Updated: 6/6/2018; Authored By Staff Writer; Content ©www.InsectIdentification.org
The incredibly bristly Banded Woollybear Caterpillar is a bit slow on the move, allowing observers plenty of time to look, but be sure not touch.
The Banded Woollybear Caterpillar Moth gets its descriptive name from the appearance of the caterpillar, not the adult moth. The moth may be mustard yellow, orange, or rosy on its forewings with a few black dots on each. Shades and hues vary per individual with males showing an orange tint while females are more rosy. The hindwings are pink with gray dots on them and they are only visible when the wings are spread open and flat. Adults can be found in pastures, meadows, fields, and at the sides of roads and highways.

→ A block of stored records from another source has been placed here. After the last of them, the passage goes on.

(** ** [close()] and [terminate()] wait for every task *)

Lemma worker_step_settled i s : settled_kept s (worker_step i s).
Proof.
  split; [apply worker_step_frame|].
  intros id0 Hset. unfold worker_step.
  destruct (threads s !! i) as [w|]; [|done].
  destruct (pc w) as [|[id func args kwargs|]|id|r|]; try done.
  - unfold tasks_get. by destruct (Queue_get (_tasks s)) as [[x|e] q].
  - rewrite record_run. unfold settled in *.
    destruct (func args kwargs) as [v|e].
    { cbn. rewrite lookup_insert_is_Some. destruct (decide (id = id0)); tauto. }
    destruct (is_Exception e); [|done].
    destruct (print_exceptions s); cbn; rewrite lookup_insert_is_Some;
      destruct (decide (id = id0)); tauto.
  - unfold tasks_task_done. by destruct (Queue_task_done (_tasks s)) as [[[]|e] q].
  - by destruct (run_breaks r w s).
Qed.

Lemma settled_kept_refl s : settled_kept s s.
Proof. by split. Qed.

Lemma settled_kept_trans s1 s2 s3 :
  settled_kept s1 s2 → settled_kept s2 s3 → settled_kept s1 s3.
Proof. intros [H1 H1'] [H2 H2']. split; [congruence|auto]. Qed.

Local Ltac solve_settled :=
  first [ exact settled_kept_refl | exact settled_kept_trans | exact worker_step_settled
        | by (intros; split) ].

(** Every id handed out is settled: then the two maps hold one outcome
    for each, and none for anything else. *)
Lemma Inv_all_settled s :
  Inv s → (∀ id, id < _id_creator s → settled s id) →
  size (_returns s) + size (_exceptions s) = task_count s
  ∧ ∀ id, id < task_count s →
      (is_Some (_returns s !! id) ∧ _exceptions s !! id = None)
      ∨ (_returns s !! id = None ∧ is_Some (_exceptions s !! id)).
Proof.
  intros (Hcount & _ & []) Hall. rewrite Hcount. split.
  - rewrite <- !size_dom, <- size_union.
    + replace (dom (_returns s) ∪ dom (_exceptions s)) with (set_seq 0 (_id_creator s) : gset nat).
      { apply size_set_seq. }
      apply set_eq. intros id. rewrite elem_of_set_seq, elem_of_union, !elem_of_dom.
      split; [intros [_ Hid]; by apply Hall | intros Hid; split; [lia|by apply ledger_keys0]].
    + intros id. rewrite !elem_of_dom. intros HR HE.
      apply ledger_disjoint0 in HR. rewrite HR in HE. by destruct HE.
  - intros id Hid. destruct (Hall id Hid) as [HR|HE].
    + left. split; [done|by apply ledger_disjoint0].
    + right. split; [|done]. apply eq_None_not_Some. intros HR.
      apply ledger_disjoint0 in HR. rewrite HR in HE. by destruct HE.
Qed.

Its caterpillar form is hairy and black at both ends with a red band in at the waist. It is covered entirely in stiff hairs. Banded Woollybear caterpillars do not bite and lack stingers, but the hairs can easily break off into skin when touched, which will cause pain and irritation. It used to be believed that the amount of black coloration foretold how bitter the winter would be, but it seems more related to the caterpillar's maturity, not the weather forecast. The caterpillar feeds on many kinds of low-growing plants, but is not considered a pest either on the farm or in the garden. It is not uncommon to see them on sidewalks, curbs, roads and other people areas in the autumn.